## Input
(* ===== verification/_CoqProject ===== *)
-Q . S2P
Prelude.v
PyValue.v
PyFloat.v
OfflineTypes.v
OfflineStore.v
OfflineProjection.v
OfflineJournal.v
JournalSpec.v
JournalCancel.v
JournalProps.v
UploadQueue.v
UploadProps.v
ApiClient.v
ApiClientProps.v
OfflineReconciler.v
OfflineEntities.v
ReconcilerSpec.v
ReconcilerProps.v
EntityProps.v
CanonicalJson.v
CanonicalProps.v
ReplayPolicy.v
Idempotency.v
IdempotencyProps.v
RebuildState.v
RebuildProps.v
WorkLease.v
WorkLeaseProps.v
RebuildLease.v
ImportQueue.v
ImportQueueProps.v
ImportLoad.v
ImportLoadProps.v
ImportPhases.v
ImportDispatch.v
ImportDispatchProps.v
ImportPhaseProps.v
Environ.v
Sessions.v
SessionProps.v
Elevation.v
ElevationProps.v
TaskAttempts.v
ReviewSubmit.v
ReviewSubmitProps.v
Invites.v
InviteProps.v
InvitePages.v
Storage.v
StorageProps.v
OfferPhotos.v
OfferPhotoProps.v
Keyset.v
Matching.v
MatchArtifacts.v
MatchingProps.v
MatchArtifactProps.v
MatchPipelineProps.v
MatchCounts.v
MatchCountProps.v
MatchTasks.v
MatchTaskProps.v
PyText.v
PyRegex.v
ImportText.v
ImportTextProps.v
ImportNumbers.v
ImportNormalizers.v
ImportPrice.v
ImportValidate.v
ImportPipeline.v
ImportPhoneProps.v
ImportPriceProps.v
ImportValidateProps.v
ImportPipelineProps.v
ImportRecovery.v
ImportPrepare.v
ImportPrepareProps.v
AuthLockout.v
OfflineOverlay.v
(* ===== verification/Prelude.v ===== *)
(** * ImmoApp: verification library (root)

    ImmoApp is a real-estate CRM: a desktop client (src/app, PySide6) that works offline, a server
    (src/server, Django over PostgreSQL) shared by many agencies, and a core (src/core) common to
    both.  This library models the parts of the three whose correctness rests on state that
    survives a crash, on calls that interleave, or on requests that may be sent twice, and leaves
    aside the code that only draws, serialises or configures.

    ** How the parts interact

    The client turns each action into an HTTP request through one [ApiClient] (retries, token
    refresh, circuit breaker).  When the server cannot be reached, the action is written to the
    journal of the account, with the idempotency key of the attempt, and shown through a
    projection; the reconciler later replays the journal in order, rewrites temporary ids, and
    turns refusals into conflicts for the user.  On the server, the idempotency engine gives each
    key at most one executor and replays its stored response, so that a request that is sent
    again, by a retry or by a replay, has one effect.  Requests are admitted by the session of
    the user and by the permissions of the role and of the elevations in force.  Long work is not
    done by the request: a changed listing is marked in the rebuild state, workers take leases,
    and a fair scheduler bounds what each agency runs; an import is a queue entry, then a workflow
    of phases held by leased attempts, whose load phase isolates the rows the database refuses,
    and whose review is submitted by one fenced attempt.

    ** The shared files

    - Prelude: exceptions, the state-and-exception monad [M], loops with early returns, Ltac
      and hint databases, list and map lemmas.
    - PyValue, PyFloat: the values of [json.loads] and the builtins [str], [int], [bool], [float],
      [round] on them; floats are IEEE binary64 ([spec_float]).
    - Environ: src/core/env_flags.py and the integer reader of src/server/services/auth_lockout.py.

    ** The client

    - OfflineTypes: src/app/services/offline_types.py.  Dataclasses and their JSON encodings.
    - OfflineStore: offline_store_utils.py, offline_ids.py, offline_conflicts.py, and the list of
      failed mutations of api_write_queue.py.  The state [account] is the directory of an account:
      each JSON file is missing, unreadable or holds a value.
    - OfflineProjection, OfflineOverlay: offline_projection.py.  What the screens show of the pages of
      the server and of the projections: each entity once.
    - OfflineJournal: offline_op_log.py.  JournalSpec holds its invariant (the pending snapshot and
      the replay of the event log agree), JournalCancel and JournalProps what each operation does
      to the list of pending operations: queueing, merging, cancelling with the dependants of a
      creation, readiness, recovery after the loss of the snapshot.
    - UploadQueue, UploadProps: upload_queue.py.  A photo is queued once; parents are rewritten.
    - ApiClient, ApiClientProps: api_client.py, api_client_circuit.py, api_client_utils.py.  The
      number of exchanges of a request, its unchanged key, and the circuit breaker.
    - OfflineReconciler: offline_reconciler.py, offline_runtime.py.  ReconcilerSpec shows that
      every handler keeps the account readable, ReconcilerProps that no operation is lost.
    - OfflineEntities, EntityProps: offline_entity_mutations.py, offline_capabilities.py.
    The interface between journal and network is the class [Sender]; the reconciler is proved
    against it and [ApiClient] is an instance.

    ** Requests on the server

    - CanonicalJson, CanonicalProps: src/core/contracts/idempotency_canonical_json.py and
      semantic_header_registry.py.  Fingerprints ignore the order of keys.
    - ReplayPolicy: http_policy.py, idempotency_replay_policy.py.  What a stored response keeps.
    - Idempotency, IdempotencyProps: src/server/api/idempotency_engine.py.  One executor per key,
      exact replay, signatures, retry after a failure.
    - Sessions, SessionProps: src/server/services/session_lifecycle.py, session_revocation.py,
      src/server/api/auth_session_jwt.py.  The validation cache is transparent; an ended session is
      final in every process.
    - AuthLockout: src/server/services/auth_lockout.py and the sign-in of
      src/server/api/auth_views.py.  The passwords an identity may try are bounded.
    - Elevation, ElevationProps: permission_elevation.py, permission_grant_workflow.py,
      permission_grant_queries.py, users_helpers.py.
    - Invites, InviteProps, InvitePages: registration_invites.py, registration_tokens.py and the
      keyset pages of the list.

    ** Background work on the server

    - RebuildState, RebuildProps: src/core/data/match_rebuild_state.py.  No request is lost, claims
      are exclusive and fair.
    - WorkLease, WorkLeaseProps: src/core/data/tenant_work_lease.py and
      src/server/services/match_all_scheduler.py.  Clients use the class [StreamLeases], whose laws
      [StreamLeaseLaws] the table discharges.
    - RebuildLease: rebuild_leases.py.
    - ImportQueue, ImportQueueProps: import_job_queue.py, proved from [StreamLeaseLaws] alone.
    - ImportLoad, ImportLoadProps: import_load_policy.py, import_load_conflict_isolation.py,
      import_load_accounting.py, import_root_key_index.py.  The bisection refines row-by-row
      insertion.
    - ImportPhases, ImportPhaseProps: import_workflow_leases.py, import_phase_attempts.py.
    - ImportDispatch, ImportDispatchProps: import_workflow_dispatch.py and its neighbours.
    - TaskAttempts, ReviewSubmit, ReviewSubmitProps: task_attempt_lifecycle.py,
      import_review_submit_attempts.py, import_review_submit_dispatch.py.

    ** Stored objects and photos

    - Storage, StorageProps: src/core/data/storage_objects.py, storage_events.py and the storage_*
      services.  The usage counter of an agency is the size of its ready objects, and parallel
      uploads stay within the quota.
    - OfferPhotos, OfferPhotoProps: offer_photo_lifecycle.py, offer_photos_repository.py and the
      deletion, restoration and purge of offers.py and listings.py.  A shown photo has a live offer
      and a ready object, an object no photo shows is not kept, and a restoration undoes a deletion.

    ** Matching

    - Keyset: loops over pages of ids, and lists in pieces.
    - Matching, MatchingProps: src/core/matcher.  The tables, the conditions, the query of the pairs
      that match, and the counters.
    - MatchArtifacts, MatchArtifactProps, MatchPipelineProps: match_candidates.py, match_pairs.py,
      match_artifact_pipeline.py, match_scoring_sql.py, match_pairs_compute.py.  The two pipelines
      that store candidates and ranked pairs are one function, whose result is what matches.
    - MatchCounts, MatchCountProps: match_cache_write.py, match_cache_read.py, and the rebuilds of
      tasks_match_cache.py.  A refresh leaves every active client with the number of offers that
      match its demandes; one that fails is resumed by the next.
    - MatchTasks, MatchTaskProps: match_jobs.py, tasks_match_pairs.py.  The queue of requests and the
      tasks.  The task of an edited offer leaves what a rebuild of everything would leave, the tasks
      of a client and of a wilaya go through all its demandes, a flush loses no request, and a request that
      arrives during a rebuild is answered by another.  They use the rows of RebuildState.

    ** Import normalisation and preparation

    A cell of an import is a text; its column names a type.  [normalize_row] of the pipeline calls
    the normalizer of the type for each cell and collects values, doubts and extracted values;
    [validate_row] is the last check before a row is loaded.
    - PyText: strings as lists of code points, and the class [Unicode] of the tables of the standard
      library (spaces, digits, lower case) with the laws used and an instance.
    - PyRegex: the regular expressions the code uses, a backtracking matcher with groups, and its
      soundness for the relation [mat].
    - ImportText, ImportTextProps: normalizers/text_utils.py, location_text.py.
    - ImportNumbers: type_parser.py.
    - ImportNormalizers: base.py, phone.py, boolean.py, action.py, property_type.py,
      location_normalizer.py.  ImportPhoneProps: a phone is recognised in every writing.
    - ImportPrice, ImportPriceProps: price.py.  A price is the only reading of its cell, or the one
      whose scale the agency or the column names, and never negative.
    - ImportValidate, ImportValidateProps: src/core/importer/validation and import_rows.py.  The
      fields of an accepted row are within their bounds.
    - ImportPipeline, ImportPipelineProps: normalize_pipeline.py.  A row is read cell by cell, each
      column holds its type, the two columns of a range agree, a doubt or a conflict is reviewed.

    - ImportRecovery: import_recovery.py, import_recoverability.py,
      import_agency_memory.py.  What recovery changes of a row is recorded.
    - ImportPrepare, ImportPrepareProps: import_prepare_single_flow.py and what it calls.  The loop
      over a file refines a decision for each row; what is prepared is valid and its contacts differ.

    ** State, atomicity and time

    A file of the client is written whole under a lock, and a function of the server runs in one
    transaction holding the row it changes: each is one step, and histories are sequences of steps
    of any callers ([Inductive] relations or lists of calls).  Where a function reads before it
    locks, the read is an argument, so that steps may come in between.  A failed Python call keeps
    the writes it made before it raised; a failed transaction keeps none.  A clock reading is an
    argument of each call, in the unit the code uses; [uuid4] and temporary ids are streams, injective
    where a property needs it.

    ** Parameters

    SHA-256, HMAC and password hashing, the token library, the network, the clocks, uuids and random
    tokens, the secret store, the routing table, the batch INSERT, the broker, the mail queue, the
    store of root indexes, the task run by a phase, [lower] of PostgreSQL, the batch sizes of the runtime
    profile, a failure of a batch of counts ([fault]) and what others commit between the steps of a task
    ([meanwhile]), the Unicode tables, rapidfuzz, the master data of the importer, the aliases of an
    agency, the rows of the parser and the spelling of containers in messages are arguments of the definitions.  Properties
    that need something of one name it as a hypothesis and have a witness with a concrete function.

    ** Loops and fuel

    Recursion follows the data, or takes fuel that is shown to suffice: the closure of a cancelled
    creation takes one turn per pending operation ([JournalCancel]); the bisection of n rows makes
    at most 2n inserts ([ImportLoadProps]); a request makes its configured attempts, each
    authenticated again once ([ApiClientProps]); the list of pending invitations takes one turn
    per page of 200 ([InvitePages]); a loop over pages of ids takes one turn per id and one more
    ([keyset_chunks] of Keyset); a repetition in a regular expression, [re.sub] and [str.replace] take
    one turn per character left; a binary64 value has at most 309 digits before its point and is
    determined by 17 digits ([PyValue]).

    ** What is not modelled

    - PySide6 views, widgets, delegates and themes: rendering and signals.
    - Django views, serializers, URL tables and settings: calls of a framework that is not here.
    - SQL text, row-level security and the migrations, whose meaning is PostgreSQL's; statements of
      a modelled function are written as what they do to the rows.
    - Encryption at rest, file locks and paths, artifact storage, log lines and metrics.
    - Scripts, deployment, tools and tests.
    - Reading of CSV, Excel and ODS files, the detection of headers, columns and entities, the checks
      of uploads: heuristics and libraries before the mapping that the pipeline takes as given.  The
      preparation of bundles of contacts and their children.
    - The unused date and decimal parsers of type_parser.py.
    - The chunk tasks around a phase attempt, the cancellation and the status of an import, which combine modelled calls with the
      broker; the approval of registrations. *)

From stdpp Require Export base tactics list gmap strings pretty sorting.
From Stdlib Require Export ZArith Lia.
From Stdlib Require Import Ascii String.
Open Scope Z_scope.
Open Scope string_scope.
Open Scope list_scope.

## Your assignment
Look for "names" in each line of the material, then copy the lines where it is found.

## Written solution
    A cell of an import is a text; its column names a type.  [normalize_row] of the pipeline calls
      whose scale the agency or the column names, and never negative.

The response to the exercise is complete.